Ainsi, selon le rapport d’expertise et compte tenu de ces hypothèses, la charge financière mensuelle subie par l’officine pour un mois de retard accusé par la CNAM a été estimée à 1718.750 dinars.
« Pour le retard de 150 jours, constaté actuellement, la charge financière annuelle s’établit à 8593.750 dinars par rapport au résultat avant impôts, soit 5 500.000 dinars de manque à gagner au niveau du résultat net » indique le rapport en question.
Le rapport d’expertise montre en toute évidence les difficultés rencontrées par les officines moyennes, bien plus grandes et plus difficiles à gérer que les petites officines. Un allongement des délais de remboursement, ne pourrait que faire empirer la situation d’où le rejet du SPOT d’une telle mesure.
Le SPOT souligne, par ailleurs, que des remboursements auprès de certaines officines ont été constatés en dehors du cadre légal de la convention-cadre entre la CNAM et le syndicat. Une action en justice est en cours pour cette affaire, illustrant l’ampleur du conflit qui oppose les deux protagonistes.

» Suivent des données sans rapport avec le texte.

Definition serialize (b : Buffer) (r : Revocation) (forSign : bool) : outcome Buffer :=
  b ← (if forSign then append_int 8 b sign_marker else Ok b);
  b ← append_int 4 b 0;
  b ← append_int 4 b (_id r);
  b ← append_int 8 b (_networkId r);
  b ← append_int 4 b 0;
  b ← append_int 4 b (_credentialId r);
  b ← append_int 8 b (_threshold r);
  b ← append_int 8 b (_flags r);
  b ← Address.appendTo b (_target r);
  b ← Address.appendTo b (_signedBy r);
  b ← append_int 1 b (_type r);
  b ← (if forSign then Ok b else append_signature b (_signature r));
  b ← append_int 2 b 0;
  if forSign then append_int 8 b sign_marker else Ok b.

Definition deserialize (b : Buffer) (startAt : Z) : outcome (Revocation * Z) :=
  let p := startAt + 4 in
  id ← at_ 4 b p; let p := p + 4 in
  nwid ← at_ 8 b p; let p := p + 8 + 4 in
  cid ← at_ 4 b p; let p := p + 4 in
  thr ← at_ 8 b p; let p := p + 8 in
  flags ← at_ 8 b p; let p := p + 8 in
  target ← read_address b p; let p := p + 5 in
  signedBy ← read_address b p; let p := p + 5 in
  type ← index b p; let p := p + 1 in
  '(signature, p) ← read_signature b p;
  p ← read_additional b p;
  Ok (mkRevocation id cid nwid (s64 thr) flags target signedBy type signature, p - startAt).

(** [sizeof(Revocation)] on the target. *)
Definition sizeof : nat := 152.

Section Sign.
Context `{Crypto} `{Env}.

Definition verify (r : Revocation) : outcome verify_result :=
  verify_signed (_signedBy r) (_networkId r) (serialize (tmp_buffer (sizeof + 64)) r true) (_signature r).

Definition sign (r : Revocation) (signer : Identity) : outcome (option Revocation) :=
  if hasPrivate signer then
    let r := mkRevocation (_id r) (_credentialId r) (_networkId r) (_threshold r) (_flags r) (_target r)
               (address signer) (_type r) (_signature r) in
    s ← sign_with signer (serialize (tmp_buffer (sizeof + 64)) r true);
    Ok (Some (mkRevocation (_id r) (_credentialId r) (_networkId r) (_threshold r) (_flags r) (_target r)
               (_signedBy r) (_type r) s))
  else Ok None.
End Sign.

Un système de santé fragilisé
Les crises que rencontre le secteur des pharmacies d’officine ne sont pas seulement celles d’un marché en difficulté et qui peine à trouver des solutions, mais il s’agit d’un service système de santé à part entière qui risque d’être fragilisé dans sa globalité. Les pharmacies d’officine sont incontestablement un vecteur qui permet de rapprocher le médicament du citoyen, les difficultés qu’elles rencontrent équivalent à un moindre accès aux médicaments, augmentant davantage les souffrances des Tunisiens.